Our search was only limited to English language publications. Another important limitation was that all projects included in this review were from South Asia except one. Further, the studies/project reports had some methodological problems including inadequate information about fidelity of implementation [25, 29], sample selection [24, 25, 29, 30], and methods to control confounding and/or contamination [24, 26, 27]. In addition, there were disparities between the proposed objectives of some studies/project reports and the outcomes assessed after intervention, thus making it impossible to know, if they have really achieved their objectives. For example, two of them [24, 26] set out to increase the knowledge and capacity of healthcare providers to meet the needs of married young women/adolescents; however, at the end line neither of these studies provided any data on these objectives. One of the projects [27] aimed to increase contraceptive negotiation skills of young married women, but it did not provide any evidence about the outcome of this objective at the end line.

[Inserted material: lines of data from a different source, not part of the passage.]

Lemma priorities_ok rounds maxcb endt limit : ∀ n i b (Q : option Z → base → Prop),
  good b → 0 <= i → (∀ r b', good b' → loop_frame b b' → Q r b') →
  wp (process_priorities rounds n i maxcb endt limit) Q b.
Proof.
  induction n as [|n IH]; intros i b Q Hb Hi HQ; cbn [process_priorities]; do 2 wp_step.
  all: destruct (Z.leb_spec (nactivequeues b) i); [wp_step; by apply HQ|].
  { wp_step. by apply HQ. }
  wp_step. apply get_activeq_ok; [done|lia|]. intros q Hq.
  case_bool_decide; [by apply IH; [|lia|]|]. wp_step.
  apply wp_safe; [apply safe_lp|done|]. intros [] b1 Hb1 H1.
  assert (Hq1 : ∀ r b', good b' → loop_frame b1 b' →
    wp (match r with
        | Some c => if c =? 0 then process_priorities rounds n (i + 1) maxcb endt limit else mret (Some c)
        | None => mret None
        end) Q b').
  { intros r b' Hb' H'. assert (Hl : loop_frame b b') by by eapply lf_trans.
    destruct r as [c|]; [|wp_step; by apply HQ]. destruct (c =? 0); [|wp_step; by apply HQ].
    apply IH; [done|lia|]. intros r b2 Hb2 H2. apply HQ; [done|by eapply lf_trans]. }
  wp_step. destruct (i <? limit); (apply single_queue_ok; [done|rewrite (lf_nq _ _ H1); lia|done]).
Qed.

Lemma process_active_ok rounds b (Q : option Z → base → Prop) :
  good b → (∀ r b', good b' → loop_frame b b' → Q r b') → wp (event_process_active rounds) Q b.
Proof.
  intros Hb HQ. unfold event_process_active. do 3 wp_step.
  assert (Hrest : ∀ endt b1, good b1 → loop_frame b b1 →
    wp (b0 ← get_state;
        c ← process_priorities rounds (Z.to_nat (nactivequeues b0)) 0 (max_dispatch_callbacks (cfg b)) endt
              (limit_callbacks_after_prio (cfg b));
        match c with
        | None => mret None
        | Some c => _ ← modify (upd_lp (with_priority (-1))); mret (Some c)
        end) Q b1).
  { intros endt b1 Hb1 H1. do 3 wp_step. apply priorities_ok; [done|done|]. intros r b2 Hb2 H2.
    assert (Hl : loop_frame b b2) by by eapply lf_trans.
    destruct r as [c|]; [|wp_step; by apply HQ]. do 3 wp_step.
    apply HQ; [by apply good_lp|]. eapply lf_trans; [done|apply lf_lp]. }
  destruct (0 <=? _).
  - wp_step. apply wp_safe; [apply safe_update_cache|done|]. intros [] b1 Hb1 H1. wp_step.
    apply wp_safe; [apply safe_gettime_now|done|]. intros now b2 Hb2 H2. wp_step.
    apply Hrest; [done|by eapply lf_trans].
  - wp_step. apply Hrest; [done|apply lf_refl].
Qed.

(** ** The loop *)

Lemma safe_wait_time flags : safe (wait_time flags).
Proof.
  unfold wait_time. apply safe_bind; [apply safe_get|]. intros b0.
  apply safe_if; [|apply safe_ret]. intros b Hb. wp_step.
  apply (wp_timeout_next U); [done|]. intros tv b' Hq _. apply wp_deref with tv; [done|].
  split; [by eapply good_quiet|apply lf_api, Hq].
Qed.
Lemma safe_deferreds n : safe (modify (set_deferreds n)).
Proof. intros b Hb. wp_step. split; [by apply good_deferreds|by split]. Qed.
Lemma safe_continue c : safe (modify (set_continue c)).
Proof. apply (safe_lp (λ l, Loop (event_gotterm l) (event_break l) c (event_running_priority l)
            (running_loop l) (current_event l) (ncalls_zeroed l))). Qed.
Lemma safe_make_later : safe event_queue_make_later_events_active.
Proof.
  intros b Hb. apply (wp_make_later U U_nodup U_small); [done|]. intros b' Hb' Hp. split; [done|].
  apply lf_api, (pa_api _ _ _ Hp).
Qed.
Lemma safe_timeout_process : safe timeout_process.
Proof.
  intros b Hb. apply (wp_timeout_process U U_nodup U_small); [done|]. intros b' Hb' Ha _.
  split; [done|by apply lf_api].
Qed.
Lemma safe_process_active rounds : safe (event_process_active rounds).
Proof. intros b Hb. by apply process_active_ok. Qed.
Lemma safe_dispatch tv : safe (dispatch tv).
Proof. intros b Hb. by apply (dispatch_ok (U := U)). Qed.

(** The loop ends on its own when nothing is left to wait for. *)
Definition nothing_left (b : base) : Prop := event_haveevents b = false ∧ N_ACTIVE_CALLBACKS b = 0.
(** The base in which a round looks whether somebody asked the loop to end. *)
Definition begun (b : base) : base := set_deferreds 0 (set_continue false b).
Definition asked (b : base) : bool := event_gotterm (lp b) || event_break (lp b).
(** A round that begins in [b] asks the backend, which answers [res] and leaves [b']. *)
Inductive dispatched (flags : Z) (b : base) (res : Z) (b' : base) : Prop :=
| round_dispatched tv b1 b2 b3 :
    asked (begun b) = false → wait_time flags (begun b) = Some (tv, b1) →
    (has flags EVLOOP_NO_EXIT_ON_EMPTY = true ∨ ¬ nothing_left b1) →
    event_queue_make_later_events_active b1 = Some (tt, b2) → clear_time_cache b2 = Some (tt, b3) →
    dispatch tv b3 = Some (res, b') → dispatched flags b res b'.
(** How a round that begins in [b] ends, and in which base: somebody asked the loop
    to end; nothing is left; the backend failed; or the backend succeeded, and then
    the flags say to stop after callbacks have run ([EVLOOP_ONCE]) or when there was
    nothing to run ([EVLOOP_NONBLOCK]), or the loop goes on. *)
Inductive round_end (rounds : nat) (flags : Z) (b : base) : round → base → Prop :=
| end_asked :
    asked (begun b) = true → round_end rounds flags b (Return 0) (begun b)
| end_empty tv b1 :
    asked (begun b) = false → wait_time flags (begun b) = Some (tv, b1) →
    has flags EVLOOP_NO_EXIT_ON_EMPTY = false → nothing_left b1 → round_end rounds flags b (Return 1) b1
| end_failed b1 :
    dispatched flags b (-1) b1 → round_end rounds flags b (Return (-1)) b1
| end_once res b1 b2 n b3 :
    dispatched flags b res b1 → res ≠ -1 → has flags EVLOOP_ONCE = true →
    event_process_active rounds b2 = Some (Some n, b3) → n ≠ 0 → N_ACTIVE_CALLBACKS b3 = 0 →
    round_end rounds flags b (Return 0) b3
| end_nonblock res b1 b2 :
    dispatched flags b res b1 → res ≠ -1 → has flags EVLOOP_NONBLOCK = true → N_ACTIVE_CALLBACKS b2 = 0 →
    round_end rounds flags b (Return 0) b2
| end_again res b1 b2 :
    dispatched flags b res b1 → res ≠ -1 → round_end rounds flags b Again b2
| end_unfinished b1 : round_end rounds flags b Unfinished b1.

Lemma dispatched_unique flags b r1 b1 r2 b2 :
  dispatched flags b r1 b1 → dispatched flags b r2 b2 → r1 = r2 ∧ b1 = b2.
Proof. intros [] []. by simplify_eq. Qed.
Lemma dispatched_left flags b res b' :
  dispatched flags b res b' → asked (begun b) = false ∧
  ∀ tv b1, has flags EVLOOP_NO_EXIT_ON_EMPTY = false → wait_time flags (begun b) = Some (tv, b1) → ¬ nothing_left b1.
Proof.
  intros [tv b1 b2 b3 Ha Hw Hl _ _ _]. split; [done|]. intros tv' b1' Hf Hw'. simplify_eq. by destruct Hl; [congruence|].
Qed.

(** Why the round that begins in [b] and ends in [b'] returns [v]. *)
Record ended_by (flags : Z) (b : base) (v : Z) (b' : base) : Prop := {
  eb_failed : v = -1 ↔ ∃ b1, dispatched flags b (-1) b1;
  eb_empty : v = 1 ↔ asked (begun b) = false ∧ has flags EVLOOP_NO_EXIT_ON_EMPTY = false ∧
    ∃ tv b1, wait_time flags (begun b) = Some (tv, b1) ∧ nothing_left b1;
  eb_zero : v = 0 ↔ asked (begun b) = true ∨ ∃ res b1, dispatched flags b res b1 ∧ res ≠ -1;
  eb_flags : v = 0 → asked (begun b) = true ∨
    has flags (Z.lor EVLOOP_ONCE EVLOOP_NONBLOCK) = true ∧ N_ACTIVE_CALLBACKS b' = 0;
  eb_base : (v = -1 → dispatched flags b (-1) b') ∧ (v = 1 → nothing_left b')
}.
Lemma round_end_by rounds flags b v b' : round_end rounds flags b (Return v) b' → ended_by flags b v b'.
Proof.
  assert (Hok : ∀ res b1, dispatched flags b res b1 → res ≠ -1 →
    has flags (Z.lor EVLOOP_ONCE EVLOOP_NONBLOCK) = true → N_ACTIVE_CALLBACKS b' = 0 → ended_by flags b 0 b').
  { intros res b1 Hd Hres Hf Hn. destruct (dispatched_left _ _ _ _ Hd) as [Ha Hl]. split.
    - split; [done|]. intros [b2 Hd2]. by destruct (dispatched_unique _ _ _ _ _ _ Hd Hd2).
    - split; [done|]. intros (_ & He & tv & b2 & Hw & Hn2). by destruct (Hl tv b2 He Hw).
    - split; [|done]. intros _. right. by exists res, b1.
    - intros _. by right.
    - done. }
  inversion 1 as [Ha|tv b1 Ha Hw Hf Hn|b1 Hd|res b1 b2 n b3 Hd Hr Hf Hp Hk Hn|res b1 b2 Hd Hr Hf Hn| |]; subst.
  - split; try done.
    + split; [done|]. intros [b1 Hd]. apply dispatched_left in Hd as [Hn _]. congruence.
    + split; [done|]. intros [Hn _]. congruence.
    + split; [by left|done].
    + by left.
  - split; try done.
    + split; [done|]. intros [b2 Hd]. apply dispatched_left in Hd as [_ Hl]. by destruct (Hl _ _ Hf Hw).
    + split; [|done]. intros _. split; [done|]. split; [done|]. by exists tv, b'.
    + split; [done|]. intros [Hn'|(res & b2 & Hd & _)]; [congruence|].
      apply dispatched_left in Hd as [_ Hl]. by destruct (Hl _ _ Hf Hw).
  - split; try done.
    + split; [|done]. intros _. by eexists.
    + split; [done|]. intros (_ & Hf & tv & b2 & Hw & Hn). apply dispatched_left in Hd as [_ Hl]. by destruct (Hl _ _ Hf Hw).
    + split; [done|]. intros [Hn|(res & b2 & Hd2 & Hr)].
      * apply dispatched_left in Hd as [Ha _]. congruence.
      * by destruct (dispatched_unique _ _ _ _ _ _ Hd Hd2).
  - apply (Hok res b1); try done. by rewrite has_lor_r, Hf.
  - apply (Hok res b1); try done. by rewrite has_lor_r, Hf, orb_true_r.
Qed.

Most of the projects had reported loss to follow up of the target women/couples in the study, which might have led to participation bias. One project reported contamination of intervention effects in the control arm [23], leading to difficulty in identifying changes attributable to the intervention. High baseline values and proximity to the control area were a potential source of bias in one project [24]. Both the projects from Nepal were interrupted by political conflicts, unrest and closure of health facilities for long durations, and so the effectiveness had to be interpreted cautiously. Finally, none of the studies/project reports have evaluated changes in health outcomes (maternal and neonatal morbidity/mortality) and none of them addressed abortion care explicitly.